▶ **Your goal**:
Begin at the first line below and copy each line exactly, ending with the line where "check_prefixed_id (fk_proposal_id f)" appears.
*** Opening of Records ***
Definition validate_document_frontmatter (f : FrontmatterKnown) : DocResult unit :=
  _ ← check_prefixed_id (fk_id f) "doc" "document id";
  _ ← check_prefixed_id (fk_proposal_id f) "prop" "document proposal_id";
  _ ← reject_if (negb (bool_decide (fk_target_kind f ∈ ["memory"; "wiki"])))
        (invalid "Unsupported decision document target_kind");
  _ ← reject_if (negb (bool_decide (fk_request_source f ∈ ["ai_tool"; "ui_command"])))
        (invalid "Unsupported decision document request_source");
  _ ← reject_if (negb (bool_decide (fk_status f ∈
          ["pending"; "applied"; "partially_applied"; "needs_revision"; "apply_failed"; "superseded"])))
        (invalid "Unsupported decision document status");
  _ ← check_timestamp (fk_created_at f) "created_at";
  _ ← check_timestamp (fk_updated_at f) "updated_at";
  check_source_refs (fk_source_refs f).

Definition validate_memory_proposal (block : MemoryProposalBlock) : DocResult unit :=
  let memory := mp_memory block in
  _ ← check_prefixed_id (mp_id block) "change" "memory proposal id";
  _ ← reject_if (negb (bool_decide (mp_operation block = "create_memory")))
        (invalid ("Unsupported memory proposal operation: " +:+ mp_operation block));
  _ ← check_prefixed_id (pm_id memory) "mem" "proposed memory id";
  _ ← check_non_empty_limited (pm_title memory) "memory title" (Some MAX_TITLE_CHARS);
  _ ← check_non_empty_limited (pm_body memory) "memory body" None;
  _ ← when_some (λ kind, check_non_empty_limited kind "memory kind" (Some MAX_KIND_CHARS)) (pm_kind memory);
  _ ← each (λ tag, check_non_empty_limited tag "memory tag" (Some MAX_TAG_CHARS)) (pm_tags memory);
  check_source_refs (pm_source_refs memory).

Definition normalize_wiki_proposal_path (path : string) : DocResult string :=
  from_model (validate_wiki_page_path path "wiki page path").
Definition validate_wiki_operation (block : WikiProposalBlock) : DocResult unit :=
  if bool_decide (wb_operation block = "create_wiki_page") then
    reject_if (bool_decide (is_Some (pp_expected_checksum (wb_page block))))
      (invalid "Wiki create proposal must not include expected_checksum")
  else if bool_decide (wb_operation block = "update_wiki_page") then
    checksum ← ok_or (pp_expected_checksum (wb_page block))
                 (invalid "Wiki update proposal requires expected_checksum");
    from_model (validate_sha256_checksum checksum "wiki expected_checksum")
  else Err (invalid ("Unsupported wiki proposal operation: " +:+ wb_operation block)).
Definition validate_wiki_proposal (block : WikiProposalBlock) : DocResult unit :=
  let page := wb_page block in
  _ ← check_prefixed_id (wb_id block) "change" "wiki proposal id";
  _ ← validate_wiki_operation block;
  _ ← normalize_wiki_proposal_path (pp_path page);
  _ ← reject_if (negb (bool_decide (pp_page_type page ∈ ["source"; "concept"; "entity"; "synthesis"])))
        (invalid ("Unsupported wiki page_type: " +:+ pp_page_type page));
  _ ← check_non_empty_limited (pp_title page) "wiki title" (Some MAX_TITLE_CHARS);
  _ ← check_non_empty_limited (pp_body page) "wiki body" None;
  _ ← each (λ tag, check_non_empty_limited tag "wiki tag" (Some MAX_TAG_CHARS)) (pp_tags page);
  check_source_refs (pp_source_refs page).

Definition check_option (seen : list string) (option : DecisionOptionBlock) : DocResult (list string) :=
  _ ← check_non_empty_limited (op_id option) "decision option id" (Some MAX_ID_CHARS);
  _ ← check_non_empty_limited (op_label option) "decision option label" (Some MAX_TITLE_CHARS);
  _ ← reject_if (bool_decide (op_id option ∈ seen)) (invalid ("Duplicate decision option id: " +:+ op_id option));
  Ok (op_id option :: seen).
Definition validate_decision_options (block : DecisionBlock) : DocResult unit :=
  option_ids ← try_fold check_option [] (db_options block);
  _ ← each (λ required, reject_if (negb (bool_decide (required ∈ option_ids)))
                          (invalid ("Decision is missing required option: " +:+ required)))
        ["yes"; "no"; "other"];
  other ← ok_or (List.find (λ o, bool_decide (op_id o = "other")) (db_options block))
            (invalid "Decision is missing other option");
  reject_if (negb (bool_decide (op_requires_input other = Some true)))
    (invalid "Decision other option must require input").
Definition check_selected (block : DecisionBlock) (selected : string) : DocResult unit :=
  _ ← reject_if (negb (existsb (λ o, bool_decide (op_id o = selected)) (db_options block)))
        (invalid ("Unknown selected option id: " +:+ selected));
  reject_if (negb (bool_decide (selected ∈ ["yes"; "no"; "other"])))
    (invalid ("Unsupported selected option id: " +:+ selected)).
Definition validate_decision (block : DecisionBlock) (document_proposal_id : string) : DocResult unit :=
  _ ← check_prefixed_id (db_id block) "decision" "decision id";
  _ ← check_prefixed_id (db_proposal_id block) "prop" "decision proposal_id";
  _ ← reject_if (negb (bool_decide (db_proposal_id block = document_proposal_id)))
        (invalid "Decision proposal_id does not match document proposal_id");
  _ ← check_prefixed_id (db_target_change_id block) "change" "decision target_change_id";
  _ ← check_non_empty_limited (db_question block) "decision question" (Some MAX_TITLE_CHARS);
  _ ← reject_if (negb (bool_decide (db_selection_mode block = "single")))
        (invalid "Unsupported decision selection_mode");
  _ ← reject_if (negb (db_required block)) (invalid "MVP decisions must be required");
  _ ← reject_if (negb (bool_decide (db_status block ∈ ["pending"; "committed"; "rejected"; "needs_revision"])))
        (invalid "Unsupported decision status");
  _ ← validate_decision_options block;
  _ ← when_some (check_selected block) (db_selected_option_id block);
  when_some (λ t, check_timestamp t "resolved_at") (db_resolved_at block).

Definition memory_path_for_id (memory_id : string) : string := "Knowledge/memory/" +:+ memory_id +:+ ".md".

(** *** The proposals by identifier, and the outputs they would write *)

(** [span] is absent only in blocks that were not parsed. *)
Definition require_span {A} (x : option KukuBlockSpan * A) (message : string) : DocResult A :=
  _ ← ok_or x.1 (invalid message); Ok x.2.

Definition add_memory_proposal (st : list (string * MemoryProposalBlock) * list string)
    (x : option KukuBlockSpan * MemoryProposalBlock)
  : DocResult (list (string * MemoryProposalBlock) * list string) :=
  let '(by_id, memory_ids) := st in
  proposal ← require_span x "Memory proposal block is missing byte span data";
  _ ← validate_memory_proposal proposal;
  _ ← reject_if (bool_decide (mp_id proposal ∈ by_id.*1))
        (invalid ("Duplicate memory proposal id: " +:+ mp_id proposal));
  let memory_id := pm_id (mp_memory proposal) in
  _ ← reject_if (bool_decide (memory_id ∈ memory_ids)) (invalid ("Duplicate proposed memory id: " +:+ memory_id));
  Ok (by_id ++ [(mp_id proposal, proposal)], memory_ids ++ [memory_id]).
Definition add_wiki_proposal (st : list (string * WikiProposalBlock) * list string)
    (x : option KukuBlockSpan * WikiProposalBlock)
  : DocResult (list (string * WikiProposalBlock) * list string) :=
  let '(by_id, paths) := st in
  proposal ← require_span x "Wiki proposal block is missing byte span data";
  _ ← validate_wiki_proposal proposal;
  _ ← reject_if (bool_decide (wb_id proposal ∈ by_id.*1))
        (invalid ("Duplicate wiki proposal id: " +:+ wb_id proposal));
  path ← normalize_wiki_proposal_path (pp_path (wb_page proposal));
  _ ← reject_if (bool_decide (path ∈ paths)) (invalid ("Duplicate proposed wiki path: " +:+ path));
  Ok (by_id ++ [(wb_id proposal, proposal)], paths ++ [path]).

Definition find_by_id {P} (by_id : list (string * P)) (id : string) : option P :=
  snd <$> List.find (λ x, bool_decide (x.1 = id)) by_id.

(** One decision: [output] is the path a yes would write and the check of it. *)
Definition add_decision {P} (by_id : list (string * P)) (document_proposal_id : string)
    (output : P → DocResult string) (duplicate : string) (check : P → string → DocResult unit)
    (st : list string * list string * list string) (x : option KukuBlockSpan * DecisionBlock)
  : DocResult (list string * list string * list string) :=
  let '(decision_ids, targets, yes_paths) := st in
  decision ← require_span x "Decision block is missing byte span data";
  _ ← validate_decision decision document_proposal_id;
  _ ← reject_if (bool_decide (db_id decision ∈ decision_ids)) (invalid ("Duplicate decision id: " +:+ db_id decision));
  let target := db_target_change_id decision in
  proposal ← ok_or (find_by_id by_id target)
               (invalid ("Decision target_change_id has no matching proposal: " +:+ target));
  let st := (decision_ids ++ [db_id decision], targets ++ [target]) in
  if bool_decide (db_selected_option_id decision = Some "yes") then
    path ← output proposal;
    _ ← reject_if (bool_decide (path ∈ yes_paths)) (invalid (duplicate +:+ path));
    _ ← check proposal path;
    Ok (st.1, st.2, yes_paths ++ [path])
  else Ok (st.1, st.2, yes_paths).

Definition check_decided_once (targets : list string) (proposal_id : string) : DocResult unit :=
  match length (List.filter (λ t, bool_decide (t = proposal_id)) targets) with
  | 1 => Ok tt
  | O => Err (invalid ("Proposal has no matching decision: " +:+ proposal_id))
  | _ => Err (invalid ("Proposal has more than one matching decision: " +:+ proposal_id))
  end.
(** The keys of the [BTreeMap], in order *)
Definition sorted_ids {P} (by_id : list (string * P)) : list string := sort_by str_leb by_id.*1.

(** [exists_]: whether a path exists under the root, when a root is given. *)
Definition validate_memory_decision_document_integrity (document : ParsedDecisionDocument)
    (exists_ : option (string → bool)) : DocResult DecisionDocumentIntegrity :=
  let known := fm_known (doc_frontmatter document) in
  let blocks := doc_blocks document in
  _ ← reject_if (negb (bool_decide (length (wiki_proposals_of blocks) = 0)))
        (invalid "Memory decision document cannot contain wiki proposal blocks");
  let proposals := proposals_of blocks in
  let decisions := decisions_of blocks in
  _ ← reject_if (bool_decide (length proposals = 0)) (invalid "Decision document has no memory proposal blocks");
  _ ← reject_if (bool_decide (length decisions = 0)) (invalid "Decision document has no decision blocks");
  '(by_id, _) ← try_fold add_memory_proposal ([], []) proposals;
  '(_, targets, yes_paths) ←
    try_fold (add_decision by_id (fk_proposal_id known)
                (λ p, Ok (memory_path_for_id (pm_id (mp_memory p)))) "Duplicate yes memory output path: "
                (λ _ path, reject_if (match exists_ with Some f => f path | None => false end)
                             (invalid ("Memory output path already exists: " +:+ path))))
      ([], [], []) decisions;
  _ ← each (check_decided_once targets) (sorted_ids by_id);
  Ok {| in_doc_id := fk_id known; in_proposal_id := fk_proposal_id known;
        in_yes_memory_paths := yes_paths; in_yes_wiki_paths := [] |}.

Definition check_wiki_output (exists_ : option (string → bool)) (proposal : WikiProposalBlock) (path : string)
  : DocResult unit :=
  match exists_ with
  | None => Ok tt
  | Some f =>
      if bool_decide (wb_operation proposal = "create_wiki_page") then
        reject_if (f path) (invalid ("Wiki output path already exists: " +:+ path))
      else if bool_decide (wb_operation proposal = "update_wiki_page") then
        reject_if (negb (f path)) (invalid ("Wiki update path does not exist: " +:+ path))
      else Ok tt
  end.
Definition validate_wiki_decision_document_integrity (document : ParsedDecisionDocument)
    (exists_ : option (string → bool)) : DocResult DecisionDocumentIntegrity :=
  let known := fm_known (doc_frontmatter document) in
  let blocks := doc_blocks document in
  _ ← reject_if (negb (bool_decide (length (proposals_of blocks) = 0)))
        (invalid "Wiki decision document cannot contain memory proposal blocks");
  let proposals := wiki_proposals_of blocks in
  let decisions := decisions_of blocks in
  _ ← reject_if (bool_decide (length proposals = 0)) (invalid "Decision document has no wiki proposal blocks");
  _ ← reject_if (bool_decide (length decisions = 0)) (invalid "Decision document has no decision blocks");
  '(by_id, _) ← try_fold add_wiki_proposal ([], []) proposals;
  '(_, targets, yes_paths) ←
    try_fold (add_decision by_id (fk_proposal_id known)
                (λ p, normalize_wiki_proposal_path (pp_path (wb_page p))) "Duplicate yes wiki output path: "
                (check_wiki_output exists_))
      ([], [], []) decisions;
  _ ← each (check_decided_once targets) (sorted_ids by_id);
  Ok {| in_doc_id := fk_id known; in_proposal_id := fk_proposal_id known;
        in_yes_memory_paths := []; in_yes_wiki_paths := yes_paths |}.

Definition validate_decision_document_integrity (document : ParsedDecisionDocument)
    (exists_ : option (string → bool)) : DocResult DecisionDocumentIntegrity :=
  let known := fm_known (doc_frontmatter document) in
  _ ← validate_document_frontmatter known;
  if bool_decide (fk_target_kind known = "memory")
  then validate_memory_decision_document_integrity document exists_
  else if bool_decide (fk_target_kind known = "wiki")
  then validate_wiki_decision_document_integrity document exists_
  else Err (invalid "Unsupported decision document target_kind").
End integrity.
*** Close of Records ***
▶ **Expected output**:
Definition validate_document_frontmatter (f : FrontmatterKnown) : DocResult unit :=
  _ ← check_prefixed_id (fk_id f) "doc" "document id";
  _ ← check_prefixed_id (fk_proposal_id f) "prop" "document proposal_id";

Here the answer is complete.